** Opening DATA SECTION block **

(** X16. [_.some] walks an object that has a length as an array.  So when
    the merged environment has a variable named [length] whose value is a
    number that can be a length, and every name is an identifier, the
    values are not looked at: the patch holds the environment with all its
    variables, structured placeholders among them or not. *)
Theorem environment_with_length_is_sent (f : obj) (s : option obj) (p : obj)
    (n : nat) :
  truthy (field f "environment") || truthy (field p "environment") = true →
  let variables := assign2 (field p "environment") (field f "environment") in
  isLength (field variables "length") = Some n →
  (∀ k, is_Some (variables !! k) → isIdentifier k = true) →
  ∃ params,
    buildParams f s p = inr params
    ∧ params !! "Environment" = Some (VObj (<["Variables" := VObj variables]> ∅)).
Proof.
  intros Hset variables Hlen Hkeys.
  assert (Hsome : some (VObj variables) isObject = false).
  { unfold some, valuesOf. rewrite Hlen.
    induction (seq 0 n) as [|i l IH]; [reflexivity|].
    cbn [fmap list_fmap existsb]. rewrite IH, orb_false_r.
    unfold field. destruct (variables !! pretty i) as [x|] eqn:Hx; [|reflexivity].
    pose proof (index_no_identifier i) as Hi. rewrite Hkeys in Hi by eauto.
    discriminate Hi. }
  assert (Henv : environmentOf f p
                 = inr (Some (VObj (<["Variables" := VObj variables]> ∅)))).
  { unfold environmentOf. fold variables. rewrite Hset, Hsome.
    by rewrite (proj2 (keys_checked variables) Hkeys). }
  destruct (buildParams_environment f s p _ Henv) as [params Hb].
  exists params. split; [exact Hb|].
  destruct (buildParams_inr f s p params Hb) as [Henv' _]. congruence.
Qed.

End ArrayLike.

(** ** The directory of the document *)

Section Splitting.

Lemma splitFrom_whole (sep : ascii) (cur s : list ascii) :
  Forall (λ c, Ascii.eqb c sep = false) s →
  Path.splitFrom sep cur s = [rev cur ++ s].
Proof.
  intros Hs. revert cur. induction Hs as [|c s Hc _ IH]; intros cur;
    cbn [Path.splitFrom].
  - by rewrite app_nil_r.
  - rewrite Hc, IH. cbn [rev]. by rewrite <- app_assoc.
Qed.

Lemma splitFrom_last (sep : ascii) (cur dir file : list ascii) :
  Forall (λ c, Ascii.eqb c sep = false) file →
  Path.splitFrom sep cur (dir ++ sep :: file)
  = Path.splitFrom sep cur dir ++ [file].
Proof.
  intros Hfile. revert cur. induction dir as [|c dir IH]; intros cur;
    cbn [app Path.splitFrom].
  - rewrite Ascii.eqb_refl. by rewrite splitFrom_whole.
  - destruct (Ascii.eqb c sep); by rewrite IH.
Qed.

Lemma splitFrom_cons (sep : ascii) (cur s : list ascii) :
  ∃ first rest, Path.splitFrom sep cur s = first :: rest.
Proof.
  revert cur. induction s as [|c s IH]; intros cur; cbn [Path.splitFrom]; [eauto|].
  destruct (Ascii.eqb c sep); eauto.
Qed.

Lemma join_splitFrom (sep : ascii) (cur s : list ascii) :
  Path.join "/" (string_of_list_ascii <$> Path.splitFrom sep cur s)
  = string_of_list_ascii
      (rev cur ++ ((λ c, if Ascii.eqb c sep then "/"%char else c) <$> s)).
Proof.
  revert cur. induction s as [|c s IH]; intros cur; cbn [Path.splitFrom fmap list_fmap].
  - by rewrite app_nil_r.
  - destruct (Ascii.eqb c sep).
    + destruct (splitFrom_cons sep [] s) as (first & rest & Hs).
      transitivity (string_of_list_ascii (rev cur) +:+ "/"
                    +:+ Path.join "/" (string_of_list_ascii
                                         <$> Path.splitFrom sep [] s)).
      { by rewrite Hs. }
      rewrite IH. cbn [rev app]. by rewrite string_of_list_ascii_app.
    + rewrite IH. cbn [rev]. by rewrite <- app_assoc.
Qed.

End Splitting.

Section Directories.

Context `{process : Loader}.

Lemma every_not_sep (s : string) :
  every (λ c, negb (Ascii.eqb c path_sep)) s = true →
  Forall (λ c, Ascii.eqb c path_sep = false) (list_ascii_of_string s).
Proof.
  intros Hs. apply every_Forall in Hs. eapply Forall_impl; [exact Hs|].
  intros c Hc. by apply negb_true_iff.
Qed.

Lemma parentDir_last (dir file : string) :
  every (λ c, negb (Ascii.eqb c path_sep)) file = true →
  parentDir (dir +:+ String path_sep file) = withSlashes path_sep dir.
Proof.
  intros Hfile. apply every_not_sep in Hfile.
  unfold parentDir, Path.split, Path.pop, withSlashes.
  rewrite list_ascii_of_string_app. cbn [list_ascii_of_string].
  rewrite splitFrom_last by done. rewrite fmap_app. cbn [fmap list_fmap].
  rewrite removelast_last. apply (join_splitFrom path_sep []).
Qed.
(** * BoomerGit: lane allocation, tile rendering and tile cache

    A shallow embedding of [src/graph/layout.ts] (the lane allocation
    engine [computeGraphLayout]) and of the tile renderer and tile cache
    ([renderSvg], [SvgTileCache]), followed by the properties stated about
    them in the specification.

    Conventions of the embedding:
    - a lane array [(LaneEntry | null)[]] is a [list (option LaneEntry)];
      [null] is [None]; reading past the end ([undefined]) is the outer
      [None] of stdpp's list lookup;
    - column indices are [nat]; the [-1] that [findLane] returns for "not
      found" is [None];
    - the mutable locals [lanes] and [colorIdx] of [computeGraphLayout] are
      threaded explicitly ([LayoutState]);
    - every array write of the engine is in range (lemmas
      [findFreeLane_lt], [selectColumn_lt]), so stdpp's list insert is the
      JavaScript assignment. *)

From Stdlib Require Import ZArith Lia Ascii String.
From Stdlib Require Import PrimFloat SpecFloat FloatOps Uint63.
From Stdlib Require FloatAxioms.
From stdpp Require Import base list strings gmap pretty.

Open Scope string_scope.
Open Scope list_scope.
Open Scope nat_scope.

Set Warnings "-inexact-float".

(** ** Data model ([src/graph/types.ts], [src/git/types.ts]) *)

Module Layout.

(** [interface LaneEntry { hash; color }] *)
Record LaneEntry := mkLane { lane_hash : string; lane_color : string }.

(** [interface Commit]: only [hash] and [parents] are read by the engine. *)
Record Commit := mkCommit { hash : string; parents : list string }.

(** [half?: "top" | "bottom"]; an absent [half] is [None]. *)
Inductive Half := HalfTop | HalfBottom.

Record Segment := mkSeg {
  topCol : nat;
  botCol : nat;
  color : string;
  half : option Half
}.

Record GraphRow := mkRow {
  commitHash : string;
  commitCol : nat;
  commitColor : string;
  segments : list Segment;
  numCols : nat
}.

#[global] Instance LaneEntry_eq_dec : EqDecision LaneEntry.
Proof. solve_decision. Defined.
#[global] Instance Half_eq_dec : EqDecision Half.
Proof. solve_decision. Defined.
#[global] Instance Segment_eq_dec : EqDecision Segment.
Proof. solve_decision. Defined.
#[global] Instance GraphRow_eq_dec : EqDecision GraphRow.
Proof. solve_decision. Defined.

Definition BRANCH_COLORS : list string :=
  [ "#F5A623"; "#4FC3F7"; "#81C784"; "#E57373"; "#BA68C8"; "#FFD54F";
    "#4DD0E1"; "#FF8A65"; "#A1887F"; "#90A4AE"; "#AED581"; "#7986CB" ].

(** ** The engine's mutable state *)

Abbreviation Lanes := (list (option LaneEntry)).
(** * Excel-AI-Agent: the statistical analysis core

    A shallow embedding of [src/features/dataAnalyzer.js] (class
    [DataAnalyzer]), of the forecast helpers of the predictions route and
    of the scenario builders and the sensitivity analysis of
    [WhatIfAnalysis], followed by the properties established about them.

    Numbers.  A JavaScript number is a binary64 double.  The embedding
    models a double by the real number it denotes, extended with [NaN],
    [+Infinity] and [-Infinity]: arithmetic on finite values is the
    arithmetic of the reals (no rounding, no overflow, one zero), while
    every operation whose IEEE-754 result is not finite (division by zero,
    [Infinity - Infinity], [0 * Infinity], the square root of a negative
    number) yields the same special value as in JavaScript.  Model and
    program therefore compute the same number wherever the program does not
    round, and the properties below are stated so that they hold of the
    program, not only of the model: they are either about the form of a
    result (which formula, which branch, which keys), or about inputs on
    which the computation is exact or every rounding keeps the stated
    relation, namely whole numbers within explicit bounds ([whole_sample]).
    Where rounding makes the program part from exact arithmetic, module
    [Binary64] runs the routine concerned on Rocq's binary64 floats.
    Integer quantities that the code only uses as lengths and positions
    ([length], loop counters, [Math.floor (length / 2)]) are kept in [nat]
    and [Z]. *)

From Stdlib Require Import Floats.
From Stdlib Require Import String Ascii DecimalString DecimalNat QArith.
From Stdlib Require Import Reals Lra Lia ZArith Bool List.
From Stdlib Require Import Sorting.Permutation Sorting.Sorted Classical_Prop.
Import ListNotations.

Open Scope R_scope.
Set Warnings "-inexact-float".

(** ** JavaScript numbers

    A finite double is modelled by its value, [Fin r].  An operation of the
    model returns the exact result, where JavaScript returns that result
    rounded to the nearest double, or an infinity when it lies beyond the
    range of doubles.  The two agree whenever the exact result is itself a
    double, as for sums, differences and products of whole numbers below
    [2 ^ 53]. *)

Inductive number : Type :=
  | NaN
  | PInf
  | NInf
  | Fin (r : R).

(** The result of reading a property that may be absent ([array[i]]). *)
Inductive value : Type :=
  | Undefined
  | Num (x : number).

Definition ToNumber (v : value) : number :=
  match v with
  | Undefined => NaN
  | Num x => x
  end.

Definition Req_b (x y : R) : bool := if Req_dec_T x y then true else false.
Definition Rlt_b (x y : R) : bool := if Rlt_dec x y then true else false.

Definition of_nat (n : nat) : number := Fin (IZR (Z.of_nat n)).
Definition of_Z (z : Z) : number := Fin (IZR z).

Definition isNaN (x : number) : bool :=
  match x with NaN => true | _ => false end.

Definition isFinite (x : number) : bool :=
  match x with Fin _ => true | _ => false end.

(** [a + b] *)
Definition jadd (a b : number) : number :=
  match a, b with
  | NaN, _ | _, NaN => NaN
  | PInf, NInf | NInf, PInf => NaN
  | PInf, _ | _, PInf => PInf
  | NInf, _ | _, NInf => NInf
  | Fin x, Fin y => Fin (x + y)
  end.

(** [- a] *)
Definition jneg (a : number) : number :=
  match a with
  | NaN => NaN
  | PInf => NInf
  | NInf => PInf
  | Fin x => Fin (- x)
  end.

(** [a - b] *)
Definition jsub (a b : number) : number :=
  match a, b with
  | NaN, _ | _, NaN => NaN
  | PInf, PInf | NInf, NInf => NaN
  | PInf, _ | _, NInf => PInf
  | NInf, _ | _, PInf => NInf
  | Fin x, Fin y => Fin (x - y)
  end.

(** The infinity whose sign is that of [x], for [x] a non-zero real. *)
Definition signed_inf (positive : bool) : number :=
  if positive then PInf else NInf.

(** [a * b] *)
Definition jmul (a b : number) : number :=
  match a, b with
  | NaN, _ | _, NaN => NaN
  | Fin x, Fin y => Fin (x * y)
  | PInf, Fin x | Fin x, PInf =>
      if Req_b x 0 then NaN else signed_inf (Rlt_b 0 x)
  | NInf, Fin x | Fin x, NInf =>
      if Req_b x 0 then NaN else signed_inf (Rlt_b x 0)
  | PInf, PInf | NInf, NInf => PInf
  | PInf, NInf | NInf, PInf => NInf
  end.

(** [a / b]; the single zero of the model divides as [+0]. *)
Definition jdiv (a b : number) : number :=
  match a, b with
  | NaN, _ | _, NaN => NaN
  | (PInf | NInf), (PInf | NInf) => NaN
  | PInf, Fin y => signed_inf (negb (Rlt_b y 0))
  | NInf, Fin y => signed_inf (Rlt_b y 0)
  | Fin _, (PInf | NInf) => Fin 0
  | Fin x, Fin y =>
      if Req_b y 0
      then (if Req_b x 0 then NaN else signed_inf (Rlt_b 0 x))
      else Fin (x / y)
  end.

(** [a < b], [a > b], [a >= b], [a === b], [a !== b] *)
Definition jlt (a b : number) : bool :=
  match a, b with
  | NaN, _ | _, NaN => false
  | _, NInf => false
  | NInf, _ => true
  | PInf, _ => false
  | Fin _, PInf => true
  | Fin x, Fin y => Rlt_b x y
  end.

Definition jgt (a b : number) : bool := jlt b a.

Definition strict_eq (a b : number) : bool :=
  match a, b with
  | PInf, PInf | NInf, NInf => true
  | Fin x, Fin y => Req_b x y
  | _, _ => false
  end.

Definition jge (a b : number) : bool := jlt b a || strict_eq a b.

Definition strict_neq (a b : number) : bool := negb (strict_eq a b).

(** [Math.sqrt], [Math.abs], [Math.pow (x, k)] for a literal natural
    exponent [k], [Math.floor], [Math.ceil]. *)
Definition Math_sqrt (a : number) : number :=
  match a with
  | NaN | NInf => NaN
  | PInf => PInf
  | Fin x => if Rlt_b x 0 then NaN else Fin (sqrt x)
  end.

Definition Math_abs (a : number) : number :=
  match a with
  | NaN => NaN
  | PInf | NInf => PInf
  | Fin x => Fin (Rabs x)
  end.

Definition Math_pow (a : number) (k : nat) : number :=
  match k with
  | O => Fin 1
  | _ =>
    match a with
    | NaN => NaN
    | PInf => PInf
    | NInf => if Nat.even k then PInf else NInf
    | Fin x => Fin (x ^ k)
    end
  end.

Definition Math_floor (a : number) : number :=
  match a with
  | Fin x => Fin (IZR (Int_part x))
  | _ => a
  end.

Definition Math_ceil (a : number) : number :=
  match a with
  | Fin x => Fin (IZR (- Int_part (- x)))
  | _ => a
  end.

(** [a % 1]: the remainder has the sign of the dividend. *)
Definition Rtrunc (x : R) : Z :=
  if Rlt_b x 0 then (- Int_part (- x))%Z else Int_part x.

Definition jrem1 (a : number) : number :=
  match a with
  | Fin x => Fin (x - IZR (Rtrunc x))
  | _ => NaN
  end.

(** [Math.min (...xs)] and [Math.max (...xs)]. *)
Definition min2 (a b : number) : number :=
  match a, b with
  | NaN, _ | _, NaN => NaN
  | _, _ => if jlt b a then b else a
  end.

Definition max2 (a b : number) : number :=
  match a, b with
  | NaN, _ | _, NaN => NaN
  | _, _ => if jlt a b then b else a
  end.

Definition Math_min (xs : list number) : number := fold_left min2 xs PInf.
Definition Math_max (xs : list number) : number := fold_left max2 xs NInf.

** Closing DATA SECTION block **

__WORK INSTRUCTION__
Only lines that include "range" belong in the answer; copy all of them from the listing.

__ANSWER AREA__
    - every array write of the engine is in range (lemmas
    range of doubles.  The two agree whenever the exact result is itself a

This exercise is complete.